Who are the paragons that, unaided and unadvised, can earn a living and also provide all this and more? “Families rigged to fail” Dark Age Ahead (p34)

Certainly the unit defined by East Cleveland would not alone suffice.

Thursday
Jun042009

Jacobs on "Families Rigged to Fail"

I’ll probably spend a fair bit of time on the first threatened pillar of our culture that Jacobs tackles: family and community, despite this admission:

Most of my observations on North American community loss and other subjects are not news to anyone who takes an interest in the conundrums of our time and is reasonably well fortified against amnesia. “Families Rigged to Fail” Dark Age Ahead (p42)

It’s the narrative by which she weaves these observations together that is so compelling.

And prescient.

Families need communities. With strains on our time and our finances, we’ve rigged our families to fail. The current economic crisis is only the most recent riptide affecting our way of life.

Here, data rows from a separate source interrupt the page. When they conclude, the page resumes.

Definition msteams_SendComponentUpgrade (comp : ComponentUpgradeReporter) : M W unit :=
  let m := cur_ComponentUpgrade comp in
  with_msteams (cu_TeamName m) (fun msTeamsConfig =>
    if negb (wanted (upgrade_event (rm_ComponentUpgrade msTeamsConfig)) (cu_IsReverify m) (cur_StatusStr comp)) then mret tt
    else msteams_post msTeamsConfig (with_missing TX (tx_ComponentUpgrade TX comp "") "<hr/>"
           (convertRPCImageListToK8SImageList (cu_ImageMissingList m)))).
Definition msteams_SendPullRequestQueue (comp : ComponentUpgradeReporter) : M W unit :=
  let m := cur_ComponentUpgrade comp in
  with_msteams (cu_TeamName m) (fun msTeamsConfig =>
    if negb (wanted (queue_event (rm_PullRequestQueue msTeamsConfig)) (cu_IsReverify m) (cur_StatusStr comp)) then mret tt
    else msteams_post msTeamsConfig (with_missing TX (tx_PullRequestQueue TX comp "") line_break
           (convertRPCImageListToK8SImageList (cu_ImageMissingList m)))).
Definition msteams_SendActivePromotionStatus (atpRpt : ActivePromotionReporter) : M W unit :=
  with_msteams (apr_TeamName atpRpt) (fun msTeamsConfig =>
    let status := apr_Status atpRpt in
    let message := with_missing TX (tx_ActivePromotion TX atpRpt "") "<hr/>"
                     (qst_ImageMissingList (ast_PreActiveQueue status)) in
    msteams_post msTeamsConfig (message +:+
      (if ast_HasOutdatedComponent status then "<hr/>" +:+ tx_Outdated TX (ast_OutdatedComponents status)
       else "<br/>" +:+ tx_NoOutdated TX) +:+ "<br/>" +:+ promotion_notes TX status "<br/>")).
Definition msteams_SendImageMissing (imageMissingRpt : ImageMissingReporter) : M W unit :=
  with_msteams (imr_TeamName imageMissingRpt) (fun msTeamsConfig =>
    msteams_post msTeamsConfig (tx_ImageMissing TX [imr_Image imageMissingRpt] (imr_Reason imageMissingRpt))).
Definition msteams_SendPullRequestTriggerResult (prTriggerRpt : PullRequestTriggerReporter) : M W unit :=
  with_msteams (ptr_TeamName prTriggerRpt) (fun msTeamsConfig =>
    if negb (trigger_wanted (rm_PullRequestTrigger msTeamsConfig) (ptr_Result prTriggerRpt)) then mret tt
    else msteams_post msTeamsConfig (with_missing TX (tx_TriggerResult TX prTriggerRpt "") line_break
           (ptst_ImageMissingList (ptr_Status prTriggerRpt)))).
Definition msteams_SendPullRequestTestRunnerPendingResult (_ : PullRequestTestRunnerPendingReporter) : M W unit := mret tt.
Definition msteams_SendActiveEnvironmentDeleted (_ : ActiveEnvironmentDeletedReporter) : M W unit := mret tt.

Definition msteams_reporter : Reporter W :=
  mkReporter W msteams_SendComponentUpgrade msteams_SendPullRequestQueue msteams_SendActivePromotionStatus
    msteams_SendImageMissing msteams_SendPullRequestTriggerResult msteams_SendPullRequestTestRunnerPendingResult
    msteams_SendActiveEnvironmentDeleted.
End msteams.

(** ** Gitlab and Github *)

Definition LabelNameLogs : string := "Samsahai Deployment - Logs".
Definition LabelNameHistory : string := "Samsahai Deployment - History".
Definition prHistDesc : string := "Samsahai pull request deployment history".
Definition prLogsDesc : string := "Samsahai pull request deployment logs".

(** [PublishCommitStatus]: the repository, the commit, the label, the address, the
    description and the status. *)
Definition publisher (W : Type) : Type :=
  string -> string -> string -> string -> string -> CommitStatus -> M W unit.
(** The reporter: a client that overrides its own, and the address and the token of its own.
    There is one for all teams. *)
Record GitReporter (W : Type) := mkGitReporter {
  gtr_client : option (publisher W);
  gtr_URL : string;
  gtr_Token : string;
}.
Arguments mkGitReporter {_} _ _ _.
Arguments gtr_client {_} _.
Arguments gtr_URL {_} _.
Arguments gtr_Token {_} _.
#[export] Instance eta_GitReporter {W} : Eta (GitReporter W) := fun x =>
  mkGitReporter (gtr_client x) (gtr_URL x) (gtr_Token x).

Section git.
Context {W : Type} `{CC : ConfigController W, HT : HttpTransport W, GO : GoSchedule W, GJ : GitJSON}.
Notation GitM := (M (W * GitReporter W)).

Definition convertCommitStatus (status : UpgradeStatus) : CommitStatus :=
  match status with UpgradeStatus_SUCCESS => CommitStatusSuccess | _ => CommitStatusFailure end.
Definition getPRHistoryURL (comp : ComponentUpgradeReporter) : string :=
  s2h_SamsahaiExternalURL (cur_SamsahaiConfig comp) +:+ "/teams/" +:+ cu_TeamName (cur_ComponentUpgrade comp) +:+
  "/pullrequest/queue/histories/" +:+ cu_QueueHistoryName (cur_ComponentUpgrade comp).
Definition getPRLogsURL (comp : ComponentUpgradeReporter) : string := getPRHistoryURL comp +:+ "/log".

(** A team's own token and address stay with the reporter. *)
Definition overrideCredential (token : option TokenCredential) (baseURL : string) : GitM unit :=
  mod_obj (fun r =>
    let r := match token with
             | Some t => if negb (String.eqb (tok_Token t) "") then r <| gtr_Token := tok_Token t |> else r
             | None => r
             end in
    if negb (String.eqb baseURL "") then r <| gtr_URL := baseURL |> else r).

(** The first bundle of the name. *)
Definition bundle_field (field : PullRequestBundle -> string) (bundles : list PullRequestBundle) (bundleName : string)
    : string :=
  match List.find (fun b => String.eqb (prb_Name b) bundleName) bundles with Some b => field b | None => "" end.

Definition git_post (newClient : GitClient -> publisher W) (enabled : bool)
    (repository commitSHA labelName targetURL description : string) (commitStatus : CommitStatus) : GitM unit :=
  if negb enabled || String.eqb repository "" then mret tt else
  do r <- get_obj;
  let gitCli := match gtr_client r with
                | Some client => client
                | None => newClient (mkGitClient (gtr_URL r) (gtr_Token r))
                end in
  onW (gitCli repository commitSHA labelName targetURL description commitStatus).

(** The history and then the log, of the commit that must be there. *)
Definition post_queue (newClient : GitClient -> publisher W) (enabled : bool) (repository : string)
    (comp : ComponentUpgradeReporter) : GitM unit :=
  do prComp <- deref (cu_PullRequestComponent (cur_ComponentUpgrade comp));
  let commitStatus := convertCommitStatus (cu_Status (cur_ComponentUpgrade comp)) in
  run git_post newClient enabled repository (tpr_CommitSHA prComp) LabelNameHistory (getPRHistoryURL comp) prHistDesc commitStatus;
  git_post newClient enabled repository (tpr_CommitSHA prComp) LabelNameLogs (getPRLogsURL comp) prLogsDesc commitStatus.

(** *** Gitlab *)

Definition getGitlabConfig (teamName : string) : M W ReporterGitlab :=
  do config <- cfg_Get teamName;
  match reporter_config config with
  | Some (mkConfigReporter _ _ _ _ (Some gitlab) _ _ _) => mret gitlab
  | _ => throw (Errors.New "Gitlab configuration not found")
  end.
Definition getGitlabProjectID (teamName bundleName : string) : M W string :=
  do conf <- cfg_Get teamName;
  do pr <- deref (cf_PullRequest (cst_Used (config_Status conf)));
  mret (bundle_field prb_GitProjectID (cpr_Bundles pr) bundleName).
Definition gitlab_SendPullRequestQueue (comp : ComponentUpgradeReporter) : GitM unit :=
  let teamName := cu_TeamName (cur_ComponentUpgrade comp) in
  do gitlabConfig <- onW (getGitlabConfig teamName);
  do projectID <- match cu_PullRequestComponent (cur_ComponentUpgrade comp) with
                  | Some prComp => onW (getGitlabProjectID teamName (tpr_BundleName prComp))
                  | None => mret ""
                  end;
  run overrideCredential (cred_Gitlab (cur_Credential comp)) (rgl_BaseURL gitlabConfig);
  post_queue gitlab_PublishCommitStatus (rgl_Enabled gitlabConfig) projectID comp.
Definition gitlab_SendPullRequestTestRunnerPendingResult (prTestRunnerRpt : PullRequestTestRunnerPendingReporter) : GitM unit :=
  let teamName := ppr_TeamName prTestRunnerRpt in
  do gitlabConfig <- onW (getGitlabConfig teamName);
  do projectID <- onW (getGitlabProjectID teamName (ppr_BundleName prTestRunnerRpt));
  run overrideCredential (cred_Gitlab (ppr_Credential prTestRunnerRpt)) (rgl_BaseURL gitlabConfig);
  git_post gitlab_PublishCommitStatus (rgl_Enabled gitlabConfig) projectID (ppr_CommitSHA prTestRunnerRpt)
    LabelNameLogs "" "" CommitStatusPending.

(** *** Github *)

Definition getGithubConfig (teamName : string) : M W ReporterGithub :=
  do config <- cfg_Get teamName;
  match reporter_config config with
  | Some (mkConfigReporter _ _ _ (Some github) _ _ _ _) => mret github
  | _ => throw (Errors.New "github configuration not found")
  end.
Definition getGithubRepository (comp : ComponentUpgradeReporter) : M W string :=
  do r <- attempt (cfg_Get (cu_TeamName (cur_ComponentUpgrade comp)));
  mret (match r, cu_PullRequestComponent (cur_ComponentUpgrade comp) with
        | inr config, Some prComp =>
            match cf_PullRequest (cst_Used (config_Status config)) with
            | Some pr => bundle_field prb_GitRepository (cpr_Bundles pr) (tpr_BundleName prComp)
            | None => ""
            end
        | _, _ => ""
        end).
Definition github_SendPullRequestQueue (comp : ComponentUpgradeReporter) : GitM unit :=
  do r <- onW (attempt (getGithubConfig (cu_TeamName (cur_ComponentUpgrade comp))));
  match r with
  | inl _ => mret tt
  | inr githubConfig =>
      do repository <- onW (getGithubRepository comp);
      run overrideCredential (cred_Github (cur_Credential comp)) (rgh_BaseURL githubConfig);
      post_queue github_PublishCommitStatus (rgh_Enabled githubConfig) repository comp
  end.
End git.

Familes are the basic economic unit. We’ve rigged them to fail.

You can’t focus on one issue to figure this out. Jacobs brings in streetcars, ancient Rome, the cost of housing, reliance on the automobile, and more. You can’t just focus on the family.

*

Jacobs remains pithy in her rhetoric here, referring to anyone “reasonably well fortified against amnesia.” Who, reading that, would count themselves out?